Two entries are by William Lloyd Garrison, an original poem ("Sonnet")
and a three-page essay "The
Abolition Cause." Both are signed and dated April 18,
1833. Garrison was in Philadelphia conferring with Joseph Cassey and
other black supporters of the newspaper, The Liberator. Garrison noted
that in his early years, Northern blacks comprised about three-fourths
of his supporters.
Sarah Mapps Douglass is well-known as an African American abolitionist
and a long-time educator of black Philadelphians. Her career spanned
nearly sixty years. However, her
artistic work is less well-known. She was actively involved
with her brother, Robert Douglass, Jr., in producing such commercial
art works as signs, banners, advertisements and fire company regalia.
Her artistry is displayed in the album in three floral watercolors
with elegantly caligraphed poems in Amy Casey's album. Margaretta,
Mary, and Sarah Forten also display their artistry in calligraphed
poems and watercolors.
"I never felt more entirely out of my sphere than when presuming
to write in an Album," Frederick Douglass noted in his 1850 contribution.
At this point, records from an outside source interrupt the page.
Lemma matches_lit (l w : string) : matches (Lit l) w -> w = l.
Proof.
  revert w. induction l as [|c l IH]; intros w; simpl.
  - by inversion 1.
  - inversion 1 as [| |? ? w1 w2 H1 H2| | | | | |]; subst.
    apply SplitFacts.matches_chr_inv in H1 as ->. by rewrite (IH _ H2).
Qed.

End CapFacts.

Import CapFacts.

(** ** [parse_defines] *)

(** *** [strip] *)

Lemma rstrip_by_idempotent (p : ascii -> bool) (s : string) :
  Str.rstrip_by p (Str.rstrip_by p s) = Str.rstrip_by p s.
Proof.
  induction s as [|c s IH]; [done|]. simpl.
  destruct (Str.rstrip_by p s) as [|d r] eqn:E.
  - destruct (p c) eqn:Ec; [done|]. simpl. by rewrite Ec.
  - change (Str.rstrip_by p (String c (String d r)))
      with (match Str.rstrip_by p (String d r) with
            | EmptyString => if p c then EmptyString else String c EmptyString
            | r' => String c r'
            end).
    by rewrite IH.
Qed.

Lemma rstrip_by_head (p : ascii -> bool) (c : ascii) (s : string) :
  p c = false -> exists r, Str.rstrip_by p (String c s) = String c r.
Proof.
  intros Hc. simpl. destruct (Str.rstrip_by p s); [rewrite Hc|]; eauto.
Qed.

Lemma lstrip_by_head (p : ascii -> bool) (s : string) :
  Str.lstrip_by p s = EmptyString
  \/ exists c r, Str.lstrip_by p s = String c r /\ p c = false.
Proof.
  induction s as [|c s IH]; [by left|]. simpl.
  destruct (p c) eqn:E; [done|]. right. eauto.
Qed.

(** Stripping twice is stripping once. *)
Lemma strip_by_idempotent (p : ascii -> bool) (s : string) :
  Str.strip_by p (Str.strip_by p s) = Str.strip_by p s.
Proof.
  unfold Str.strip_by.
  destruct (lstrip_by_head p s) as [->|(c & r & -> & Hc)]; [done|].
  destruct (rstrip_by_head p c r Hc) as [r' Hr]. rewrite Hr.
  simpl Str.lstrip_by. rewrite Hc, <- Hr. apply rstrip_by_idempotent.
Qed.

Lemma strip_trimmed (s : string) : trimmed (Str.strip s).
Proof. apply strip_by_idempotent. Qed.

Lemma strip_by_none (p : ascii -> bool) (s : string) :
  all_in (fun c => negb (p c)) s = true -> Str.strip_by p s = s.
Proof.
  intros H. unfold Str.strip_by.
  assert (Hl : Str.lstrip_by p s = s).
  { destruct s as [|c s]; [done|]. simpl in *.
    apply andb_true_iff in H as [Hc _]. apply negb_true_iff in Hc. by rewrite Hc. }
  rewrite Hl. induction s as [|c s IH]; [done|]. simpl in *.
  apply andb_true_iff in H as [Hc Hs]. apply negb_true_iff in Hc.
  assert (Hl' : Str.lstrip_by p s = s).
  { destruct s as [|d s]; [done|]. simpl in *.
    apply andb_true_iff in Hs as [Hd _]. apply negb_true_iff in Hd. by rewrite Hd. }
  rewrite (IH Hs Hl'). destruct s; [by rewrite Hc|done].
Qed.

(** *** [DEFINE_RE] *)

Lemma name_char_nonspace (c : ascii) : name_char c = true -> nonspace c = true.
Proof. destruct c as [[] [] [] [] [] [] [] []]; vm_compute; congruence. Qed.

Lemma name_start_char (c : ascii) : name_start c = true -> name_char c = true.
Proof. unfold name_start, name_char. intros H. apply orb_true_iff in H as [->| ->];
  by rewrite ?orb_true_r. Qed.

(** A word of [NAME] is an identifier character that is no digit and no
    hyphen, then identifier characters. *)
Lemma matches_NAME (w : string) :
  matches NAME w ->
  exists c r, w = String c r /\ name_start c = true /\ all_in name_char r = true.
Proof.
  unfold NAME. inversion 1 as [| |? ? w1 w2 H1 H2| | | | | |]; subst.
  apply SplitFacts.matches_cls_inv in H1 as (c & -> & Hc).
  apply matches_star_cls in H2. exists c, w2. by rewrite sapp_cons, sapp_nil_l.
Qed.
His business-like, self-taught handwriting fills the page withan apology
for his rougher contribution to an album filled with "beauty,
elegance and refinement." Douglass was becoming one of the most
famous American orators of the 19th century but in his career to date
had been a plantation slave laborer, a fugitive slave shipyard worker,
and printer of his own newspaper, The North Star. He was in Philadelphia
to attend a fundraising fair that Amy Cassey and her colleagues of
the Women's Association of Philadelphia sponsored to help support
Douglass's newspaper.
William Whipper was another successful black businessman who helped
underwrite the antislavery movement and a host of local black improvement
efforts. In 1834, he contributed to Cassey's album a two-page essay
"Moral Reform." Within a couple of years, Whipper
and Cassey organized the Moral Reform Society to promote temperance
and education among northern blacks.
Patrick Henry Reason was one of the few commercially active black
engravers of the 1830's and 40's. He was the brother of Charles Reason
, teacher and principal for a time at the Institute of Colored Youth.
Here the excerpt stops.